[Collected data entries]
(** The constructor of [agent]: the map [meta]. *)
Definition agent_new (args : string) : gmap string string :=
  fold_left set_pair (tokens (String.append "name=unknown role=unknown " args)) ∅.

(* ===================================================================== *)
(** ** Files of weights and the construction of a player *)

(** The files a process sees: the contents of those it can open for reading
    and the paths it can open for writing. *)
Record filesys : Type := Filesys {
  files : gmap string (list byte);
  can_write : string -> bool
}.

(** A [uint32_t] in memory, little-endian. *)
Definition le32 (b0 b1 b2 b3 : byte) : Z :=
  Z.of_N (Byte.to_N b0) + 2 ^ 8 * Z.of_N (Byte.to_N b1)
  + 2 ^ 16 * Z.of_N (Byte.to_N b2) + 2 ^ 24 * Z.of_N (Byte.to_N b3).

Definition byte_of (z : Z) : byte :=
  match Byte.of_N (Z.to_N (z mod 2 ^ 8)) with
  | Some b => b
  | None => "000"%byte
  end.

Definition bytes_of_u32 (z : Z) : list byte :=
  [byte_of z; byte_of (z / 2 ^ 8); byte_of (z / 2 ^ 16); byte_of (z / 2 ^ 24)].

(** [in.read(reinterpret_cast<char*>(&size), sizeof(size))]: when the stream
    has fewer than four bytes, [size] stays uninitialised. *)
Definition read_u32 (bs : list byte) : option (Z * list byte) :=
  match bs with
  | b0 :: b1 :: b2 :: b3 :: rest => Some (le32 b0 b1 b2 b3, rest)
  | _ => None
  end.

(** [std::vector::resize]: new tables are default-constructed, empty. *)
Definition resize (size : nat) (net : list weight) : list weight :=
  take size net ++ replicate (size - length net) [].
(** ** [SettingsHandler]: changing the round duration *)

(** X29.  [handleUpdateRoundDuration] never throws.  It makes two
    comparisons: a duration that is not greater than 0 is rejected, and
    so is one greater than 168; for the whole numbers of hours of the
    embedding, the accepted durations are those from 1 to 168 (the code
    compares any number the same way, so it lets a fraction such as 0.5
    through as well).  A rejected duration leaves the world as it was.  An
    accepted one is what [getRoundDuration] returns afterwards; the
    platform is not called, so the job already scheduled for the running
    round is not moved. *)
Theorem handleUpdateRoundDuration_bounds (durationHours : Z) w :
  exists w' res,
    SettingsHandler.handleUpdateRoundDuration durationHours w = (w', Ok res)
    /\ ActionResult.success res = (0 <? durationHours) && (durationHours <=? 168)
    /\ (ActionResult.success res = false -> w' = w)
    /\ (ActionResult.success res = true ->
        RedisManager.getRoundDuration w' = (w', Ok durationHours))
    /\ calls w' = calls w
    /\ log w' = log w.
Proof.
  unfold SettingsHandler.handleUpdateRoundDuration, try_catch.
  destruct (Z.leb_spec durationHours 0) as [Hd|Hd].
  { unfold ret. do 2 eexists. split; [reflexivity|].
    replace (0 <? durationHours) with false by lia. cbn. repeat split; auto.
    discriminate. }
  replace (0 <? durationHours) with true by lia.
  destruct (Z.ltb_spec 168 durationHours) as [Hu|Hu].
  { unfold ret. do 2 eexists. split; [reflexivity|].
    replace (durationHours <=? 168) with false by lia. cbn. repeat split; auto.
    discriminate. }
  replace (durationHours <=? 168) with true by lia.
  unfold RedisManager.updateRoundDuration, RedisManager.getRoundDuration,
    RedisManager.getConfiguration, RedisManager.setConfiguration,
    RedisManager.getGameState, RedisManager.setGameState,
    try_catch, bind, get_redis, put_redis, ret, throw.
  replace (durationHours <=? 0) with false by lia. cbn.
  destruct (Redis.GAME_STATE (redis w)) as [g|]; cbn.
  - destruct (GameState.isActive g); cbn; do 2 eexists; (split; [reflexivity|]); cbn;
      repeat split; try discriminate; destruct (Redis.CONFIG (redis w)); reflexivity.
  - do 2 eexists; (split; [reflexivity|]); cbn.
    repeat split; try discriminate; destruct (Redis.CONFIG (redis w)); reflexivity.
Qed.


(** ** [SettingsHandler]: what an accepted story guarantees *)

(** A field that passes the check of the mandatory text fields holds a
    non-empty string. *)
Lemma valid_string v :
  JS.not_valid_string v = false -> exists s, v = Some (JS.JStr s) /\ s <> "".
Proof.
  unfold JS.not_valid_string.
  destruct v as [[|b|z|s|xs|kvs]|]; cbn; try discriminate;
    try (destruct b; discriminate); try (destruct (negb (z =? 0)); discriminate).
  intros H. exists s. split; [reflexivity|].
  intros ->. discriminate.
Qed.

Lemma validateChoice_clean choice nodeId index allNodeIds :
  SettingsHandler.validateChoice choice nodeId index allNodeIds = Ok [] ->
  exists next,
    JS.get choice "nextNodeId" = Some (JS.JStr next) /\ In next allNodeIds.
Proof.
  unfold SettingsHandler.validateChoice.
  destruct choice as [|b|z|s|xs|kvs] eqn:Hchoice; [discriminate| | | | |].
  all: rewrite <- Hchoice; clear Hchoice.
  all: intros [= H]; apply app_eq_nil in H as [_ H]; apply app_eq_nil in H as [_ H].
  all: match type of H with
       | context [JS.not_valid_string ?v] =>
           destruct (JS.not_valid_string v) eqn:Hvalid; [discriminate|];
           apply valid_string in Hvalid as (next & Hnext & _);
           change v with (JS.get choice "nextNodeId") in Hnext; rewrite Hnext in H
       end.
  all: destruct (existsb (String.eqb next) allNodeIds) eqn:Hex; [|discriminate].
  all: exists next; split; [exact Hnext|].
  all: apply existsb_exists in Hex as (x & Hin & Heq).
  all: apply String.eqb_eq in Heq; subst x; exact Hin.
Qed.

Lemma validateChoices_clean nodeId allNodeIds : forall choices index,
  SettingsHandler.validateChoices choices nodeId index allNodeIds = Ok [] ->
  forall i choice,
    choices !! i = Some choice ->
    exists next,
      JS.get choice "nextNodeId" = Some (JS.JStr next) /\ In next allNodeIds.
Proof.
  induction choices as [|c cs IH]; intros index H i choice Hi; [destruct i; discriminate|].
  cbn [SettingsHandler.validateChoices] in H.
  destruct (SettingsHandler.validateChoice c nodeId index allNodeIds) as [errors|]
    eqn:Hc; [|discriminate].
  destruct (SettingsHandler.validateChoices cs nodeId (S index) allNodeIds) as [more|]
    eqn:Hcs; [|discriminate].
  injection H as H. apply app_eq_nil in H as [-> ->].
  destruct i as [|i]; cbn in Hi.
  - injection Hi as <-. eapply validateChoice_clean; eauto.
  - eapply IH; eauto.
Qed.

Lemma validateStoryNode_clean node nodeId allNodeIds :
  SettingsHandler.validateStoryNode node nodeId allNodeIds = Some (Ok []) ->
  JS.get node "id" = Some (JS.JStr nodeId)
  /\ forall choices,
       JS.get node "choices" = Some (JS.JArr choices) ->
       SettingsHandler.validateChoices choices nodeId 0 allNodeIds = Ok [].
Proof.
  unfold SettingsHandler.validateStoryNode.
  destruct node as [|b|z|s|xs|kvs]; [discriminate| | | | |].
  all: cbv zeta.
  all: match goal with
       | |- context [match ?oc with Throw _ => _ | Ok _ => _ end] =>
           destruct oc as [choiceErrors|] eqn:HofChoices; [|discriminate]
       end.
  all: match goal with
       | |- context [match ?c with Some _ => _ | None => None end = _ -> _] =>
           destruct c as [endWithChoices|]; [|discriminate]
       end.
  all: intros [= H]; apply app_eq_nil in H as [Hfields H];
    apply app_eq_nil in H as [-> _];
    apply app_eq_nil in Hfields as [Hid _].
  all: split; [|intros choices Hch; rewrite Hch in HofChoices; exact HofChoices].
  all: match type of Hid with
       | context [JS.strict_eq_string ?v ?n] =>
           change (v = Some (JS.JStr n));
           destruct (JS.strict_eq_string v n) eqn:Hs;
           [|rewrite orb_true_r in Hid; discriminate];
           destruct v as [[| | |s'| |]|]; try discriminate;
           apply String.eqb_eq in Hs; congruence
       end.
Qed.

Lemma validateNodes_clean nodes allNodeIds : forall todo,
  SettingsHandler.validateNodes nodes todo allNodeIds = Some (Ok []) ->
  forall nodeId,
    In nodeId todo ->
    exists node,
      JS.get nodes nodeId = Some node
      /\ SettingsHandler.validateStoryNode node nodeId allNodeIds = Some (Ok []).
Proof.
  induction todo as [|first rest IH]; intros H nodeId Hin; [destruct Hin|].
  cbn [SettingsHandler.validateNodes] in H.
  destruct (JS.get nodes first) as [firstNode|] eqn:Hfirst; [|discriminate].
  destruct (SettingsHandler.validateStoryNode firstNode first allNodeIds)
    as [[firstErrors|]|] eqn:Hfe; try discriminate.
  destruct (SettingsHandler.validateNodes nodes rest allNodeIds) as [[more|]|] eqn:Hrest;
    try discriminate.
  injection H as H. apply app_eq_nil in H as [-> ->].
  destruct Hin as [<-|Hin]; [eauto|].
  apply IH; auto.
Qed.

Lemma nodesErrors_clean parsedStory nodes :
  SettingsHandler.nodesErrors parsedStory nodes = Some (Ok []) ->
  JS.entries (Some nodes) <> []
  /\ JS.truthy (JS.get parsedStory "startNodeId")
     && negb (JS.truthy (JS.get nodes
                           (JS.value_to_string (JS.get parsedStory "startNodeId"))))
     = false
  /\ SettingsHandler.validateNodes nodes (map fst (JS.entries (Some nodes)))
       (map fst (JS.entries (Some nodes))) = Some (Ok []).
Proof.
  unfold SettingsHandler.nodesErrors. cbv zeta.
  destruct (SettingsHandler.validateNodes _ _ _) as [[nodeErrors|]|]; try discriminate.
  destruct (SettingsHandler.findReachableNodes _ _) as [[reachable|]|]; try discriminate.
  intros [= H]. apply app_eq_nil in H as [HnoNode H].
  apply app_eq_nil in H as [HnoStart H]. apply app_eq_nil in H as [-> _].
  split; [|split; [|reflexivity]].
  - intros Hempty. change (match map fst (JS.entries (Some nodes)) with
                            | [] => ["Story must have at least one node"]
                            | _ :: _ => []
                            end = []) in HnoNode.
    rewrite Hempty in HnoNode. discriminate.
  - destruct (_ && _); [discriminate|reflexivity].
Qed.

(** X30.  A story that [validateStoryJson] accepts is well formed: its title,
    description and start node id are non-empty strings, the start node
    is one of the nodes, there is at least one node, every node carries
    its own key as [id], and every choice of every node leads to a node
    of the story. *)
Theorem validateStoryJson_accepts_only_well_formed parsedStory res :
  SettingsHandler.validateStoryJson parsedStory = Some res ->
  StoryValidationResult.isValid res = true ->
  exists nodes title description startNodeId,
    JS.get parsedStory "nodes" = Some nodes
    /\ JS.get parsedStory "title" = Some (JS.JStr title) /\ title <> ""
    /\ JS.get parsedStory "description" = Some (JS.JStr description)
    /\ description <> ""
    /\ JS.get parsedStory "startNodeId" = Some (JS.JStr startNodeId)
    /\ startNodeId <> ""
    /\ JS.truthy (JS.get nodes startNodeId) = true
    /\ JS.entries (Some nodes) <> []
    /\ forall nodeId,
         In nodeId (map fst (JS.entries (Some nodes))) ->
         exists node,
           JS.get nodes nodeId = Some node
           /\ JS.get node "id" = Some (JS.JStr nodeId)
           /\ forall choices i choice,
                JS.get node "choices" = Some (JS.JArr choices) ->
                choices !! i = Some choice ->
                exists next,
                  JS.get choice "nextNodeId" = Some (JS.JStr next)
                  /\ In next (map fst (JS.entries (Some nodes))).
Proof.
  unfold SettingsHandler.validateStoryJson.
  destruct parsedStory as [|b|z|s|xs|kvs] eqn:Hstory; try (intros [= <-]; discriminate).
  rewrite <- Hstory. clear Hstory. cbv zeta.
  destruct (JS.get parsedStory "nodes") as [nodes|] eqn:Hnodes.
  2: { intros [= <-]. discriminate. }
  match goal with
  | |- match ?ofNodes with _ => _ end = _ -> _ =>
      destruct ofNodes as [[more|message]|] eqn:Hof;
      [|intros [= <-]; discriminate|discriminate]
  end.
  assert (nodes <> JS.JNull -> more = [] ->
          SettingsHandler.nodesErrors parsedStory nodes = Some (Ok [])) as Hclean.
  { intros Hnull ->. destruct nodes; try congruence; try discriminate Hof; exact Hof. }
  clear Hof.
  destruct (SettingsHandler.longerThan (JS.get parsedStory "title") 100)
    as [longTitle|]; [|destruct nodes; try discriminate; intros [= <-]; discriminate].
  destruct (SettingsHandler.longerThan (JS.get parsedStory "description") 500)
    as [longDescription|]; [|destruct nodes; try discriminate; intros [= <-]; discriminate].
  destruct (SettingsHandler.topLevelErrors parsedStory ++ more) eqn:Herrors;
    [|destruct nodes; intros [= <-]; discriminate].
  apply app_eq_nil in Herrors as [Htop ->].
  intros Hres Hvalid.
  assert (nodes <> JS.JNull) as Hnull.
  { intros ->. injection Hres as <-. discriminate Hvalid. }
  clear Hres Hvalid.
  apply nodesErrors_clean in Hclean as (Hsome & Hstart & Hall); auto.
  unfold SettingsHandler.topLevelErrors in Htop.
  apply app_eq_nil in Htop as [Htitle Htop]. apply app_eq_nil in Htop as [Hdesc Hid].
  destruct (JS.not_valid_string (JS.get parsedStory "title")) eqn:Ht; [discriminate|].
  destruct (JS.not_valid_string (JS.get parsedStory "description")) eqn:Hd;
    [discriminate|].
  destruct (JS.not_valid_string (JS.get parsedStory "startNodeId")) eqn:Hs;
    [discriminate|].
  apply valid_string in Ht as (title & Ht & Htne).
  apply valid_string in Hd as (description & Hd & Hdne).
  apply valid_string in Hs as (startNodeId & Hs & Hsne).
  exists nodes, title, description, startNodeId.
  rewrite Hs in Hstart. cbn [JS.value_to_string JS.to_string JS.truthy] in Hstart.
  repeat (split; [assumption || reflexivity|]).
  split.
  { destruct (JS.truthy (JS.get nodes startNodeId)); [reflexivity|].
    destruct (String.eqb_spec startNodeId ""); [congruence|discriminate]. }
  split; [exact Hsome|].
  intros nodeId Hin.
  destruct (validateNodes_clean _ _ _ Hall nodeId Hin) as (node & Hget & Hnode).
  apply validateStoryNode_clean in Hnode as [Hnid Hchoices].
  exists node. split; [exact Hget|]. split; [exact Hnid|].
  intros choices i choice Hch Hi.
  eapply validateChoices_clean; eauto.
Qed.
(** * preprocess_snli.py: the SNLI preprocessing script

    A shallow embedding of [scripts/preprocess_snli.py].  The script is glue
    code: it scans a directory listing for three file names, drives one
    [Preprocessor] instance of [esim.data] through a fixed sequence of calls
    and pickles what the calls return.  The pure parts (file-name matching,
    path joining, the selection loop) are Rocq functions; everything that
    leaves the script (the file system, the console, the [Preprocessor],
    [argparse], [json]) is a call answered by an arbitrary environment, and a
    run records the calls it makes in a trace.

    Paths follow [posixpath]; [fnmatch] is the POSIX one ([os.path.normcase]
    is the identity). *)

From Stdlib Require Import String Ascii List Bool Arith Lia ZArith Permutation FinFun.
Import ListNotations.
Local Open Scope string_scope.
Local Open Scope list_scope.

Set Implicit Arguments.
Set Warnings "-register-all".

(** ** Strings as character lists *)

Definition chars (s : string) : list ascii := list_ascii_of_string s.
Definition str (l : list ascii) : string := string_of_list_ascii l.

(** ** fnmatch

    [fnmatch.fnmatch(name, pat)] normalises the case of both arguments (a
    no-op on POSIX) and matches the whole name against the shell pattern:
    [*] stands for any run of characters, [?] for one character, any other
    character for itself.  Bracket classes do not occur in the patterns of
    the script and are not modelled. *)

Fixpoint glob (pat name : list ascii) {struct pat} : bool :=
  match pat with
  | [] => match name with [] => true | _ :: _ => false end
  | c :: pat' =>
      if Ascii.eqb c "*" then
        (fix star (n : list ascii) : bool :=
           glob pat' n ||
           match n with [] => false | _ :: n' => star n' end) name
      else if Ascii.eqb c "?" then
        match name with [] => false | _ :: n' => glob pat' n' end
      else
        match name with
        | [] => false
        | d :: n' => Ascii.eqb c d && glob pat' n'
        end
  end.

Definition fnmatch (name pat : string) : bool := glob (chars pat) (chars name).

(** ** os.path.join, for the two-argument calls of the script

    [posixpath.join(a, b)]: an absolute [b] replaces [a]; otherwise [b] is
    appended, after a separator unless [a] is empty or already ends in one. *)

Definition startswith (p s : string) : bool := String.prefix p s.

Definition endswith (s suf : string) : bool :=
  let n := String.length s in
  let k := String.length suf in
  Nat.leb k n && String.eqb (String.substring (n - k) k s) suf.

Definition path_join (a b : string) : string :=
  if startswith "/" b then b
  else if String.eqb a "" || endswith a "/" then (a ++ b)%string
  else (a ++ "/" ++ b)%string.

(** ** The selection loop (lines 59-68)

    Three variables start empty; every entry of the listing is tested
    against the three patterns in an if/elif chain. *)

Record Files : Type := mkFiles
  { train_file : string; dev_file : string; test_file : string }.

Definition no_files : Files := mkFiles "" "" "".

Definition scan_step (st : Files) (file : string) : Files :=
  if fnmatch file "*_train.txt" then
    mkFiles file (dev_file st) (test_file st)
  else if fnmatch file "*_dev.txt" then
    mkFiles (train_file st) file (test_file st)
  else if fnmatch file "*_test.txt" then
    mkFiles (train_file st) (dev_file st) file
  else st.

Definition select_files (listing : list string) : Files :=
  fold_left scan_step listing no_files.

(** ** os.path.normpath (posixpath) *)

Fixpoint split_on (sep : ascii) (l : list ascii) : list (list ascii) :=
  match l with
  | [] => [[]]
  | c :: l' =>
      if Ascii.eqb c sep then [] :: split_on sep l'
      else match split_on sep l' with
           | [] => [[c]]
           | w :: ws => (c :: w) :: ws
           end
  end.

Definition split (s sep : string) : list string :=
  match chars sep with
  | [c] => map str (split_on c (chars s))
  | _ => [s]
  end.

(** [new_comps] is kept with its last element first. *)
Definition norm_step (initial_slashes : nat) (new_comps : list string)
    (comp : string) : list string :=
  if String.eqb comp "" || String.eqb comp "." then new_comps
  else if negb (String.eqb comp "..")
          || (Nat.eqb initial_slashes 0 && match new_comps with [] => true | _ => false end)
          || match new_comps with top :: _ => String.eqb top ".." | [] => false end
       then comp :: new_comps
       else match new_comps with _ :: rest => rest | [] => [] end.

Fixpoint repeat_str (n : nat) (s : string) : string :=
  match n with O => "" | S n' => (s ++ repeat_str n' s)%string end.

Definition normpath (path : string) : string :=
  if String.eqb path "" then "."
  else
    let initial_slashes :=
      if startswith "/" path then
        if startswith "//" path && negb (startswith "///" path) then 2 else 1
      else 0 in
    let comps := rev (fold_left (norm_step initial_slashes) (split path "/") []) in
    let joined := String.concat "/" comps in
    let path' := (repeat_str initial_slashes "/" ++ joined)%string in
    if String.eqb path' "" then "." else path'.

(** ** Values read from the JSON configuration *)

Inductive PyVal : Type :=
| PyNone
| PyBool (b : bool)
| PyInt (z : Z)
| PyFloat (literal : string)
| PyStr (s : string)
| PyList (l : list PyVal)
| PyDict (items : list (string * PyVal)).

(** The keyword arguments handed on to [Preprocessor(...)], with the
    defaults of the signature of [preprocess_SNLI_data]. *)
Record Kwargs : Type := mkKwargs
  { lowercase : PyVal; ignore_punctuation : PyVal; num_words : PyVal;
    stopwords : PyVal; labeldict : PyVal; bos : PyVal; eos : PyVal }.

Definition default_kwargs : Kwargs :=
  mkKwargs (PyBool false) (PyBool false) PyNone (PyList []) (PyDict []) PyNone PyNone.

(** ** argparse: what the script builds (lines 127-130)

    [ArgumentParser(description=...)] is called without [add_help], whose
    default [True] registers the help action under [-h] and [--help];
    [add_argument] appends one more action. *)

Inductive ActionKind : Type := StoreAction | HelpAction.
(** The text begins with "The", whose "h" begins no label. *)
Lemma holdings_without_symbol_is_last_digit_witness :
  res (extractJupiterHoldingsPnl Sim.env
         (portfolio_view (Js.lit "The Holdings PnL -1,234.56 today")))
  = Ok (Js.lit "6").
Proof.
  apply (@holdings_without_symbol_is_last_digit _ Sim.env
           (portfolio_view (Js.lit "The Holdings PnL -1,234.56 today"))
           (Sim.tick 3000
              (portfolio_view (Js.lit "The Holdings PnL -1,234.56 today")))
           (Sim.tick 3000
              (portfolio_view (Js.lit "The Holdings PnL -1,234.56 today")))
           (Js.lit "The ") (Js.lit "Holdings") (Js.lit " ") (Js.lit "PnL")
           (Js.lit " -1,234.5") 54%N (Js.lit " today"));
    try reflexivity.
  - split; [discriminate | reflexivity].
  - intros pre' H' ws' P' rest' E HH' _ _.
    destruct pre' as [|p0 [|p1 [|p2 [|p3 pre']]]];
      [| | | |cbn; lia];
      exfalso;
      [apply (f_equal (skipn 0)) in E
      |apply (f_equal (skipn 1)) in E
      |apply (f_equal (skipn 2)) in E
      |apply (f_equal (skipn 3)) in E];
      cbn [skipn app] in E;
      pose proof (@label_head _ H' ws' P' rest' E HH') as L;
      vm_compute in L; discriminate L.
Defined.

(* ================================================================== *)
(** ** Failure screenshots of a run *)

Definition is_screenshot (ev : Event) : bool :=
  match ev with EScreenshot _ => true | _ => false end.

Lemma page_work_no_screenshot ev :
  of_page_work ev = true -> is_screenshot ev = false.
Proof. destruct ev; simpl; auto; discriminate. Qed.

Section Screenshots.
Context {World : Type}.
Variable env : Env World.
Variable CONFIG : Config.
(** * GUIDED: progression and synchronisation layer of the client

    A shallow embedding of the pieces of the front end that carry state
    contracts: the API client's fetch wrapper, the session store
    ([login]), the route guard, the candidate progression resolver at
    its three call sites, the mentor verification screen, the sign-up
    form and the optimistic handlers of the workflow and mentor
    dashboards; further on, session restore and logout, the request
    headers, the login form end to end, the dashboards' derived lists,
    the onboarding wizard, checkout and the mentor discovery filters.

    Conventions.
    - A settled promise is a value of [Promise A]: [Resolve a] or
      [Reject].  An [await] of [Reject] throws.
    - An [async] event handler is a term of [Prog]: effects performed in
      order, interleaved with awaits of remote calls.
    - React state setters are effects [SetState f]; [f] is the functional
      updater the source passes ([prev => ...]).
    - Counters are JavaScript numbers holding integers; they are modelled
      in [Z], and statements about adding or subtracting 1 assume a
      safe integer ([safeInteger]), where JavaScript's result is exact.
    - A string holds the UTF-8 bytes of the JavaScript string; its
      [length] is counted in UTF-16 code units ([jsLength]). *)

From stdpp Require Import base strings list gmap.
From Stdlib Require Import ZArith Lia.

Local Open Scope string_scope.
Local Open Scope Z_scope.

(* ================================================================== *)
(** ** JavaScript values *)

(** Truthiness of a string: only the empty string is falsy. *)
Definition truthy (s : string) : bool :=
  match s with
  | EmptyString => false
  | String _ _ => true
  end.

(** Truthiness of [string | null | undefined]. *)
Definition truthy_opt (o : option string) : bool :=
  match o with
  | Some s => truthy s
  | None => false
  end.

(** [a || b] on an optional string and a default. *)
Definition or_default (o : option string) (d : string) : string :=
  match o with
  | Some s => if truthy s then s else d
  | None => d
  end.

(** [s.length].  A string of the model holds the UTF-8 bytes of the
    JavaScript string; [length] counts UTF-16 code units.  A byte below
    0x80 is a character of its own; bytes 0x80-0xBF continue a
    character; a lead byte 0xC0-0xEF starts a character of one code
    unit, a lead byte from 0xF0 on one outside the basic plane, which
    takes two (a surrogate pair). *)
Fixpoint jsLength (s : string) : nat :=
  match s with
  | EmptyString => 0%nat
  | String c rest =>
    let b := Ascii.N_of_ascii c in
    ((if (b <? 128)%N then 1
      else if (b <? 192)%N then 0
      else if (b <? 240)%N then 1
      else 2)
     + jsLength rest)%nat
  end.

▸ **What you are asked to do**: Tell how many lines of the records above hold "Lemma", giving the number and nothing else.

▸ **Result for this exercise**: 8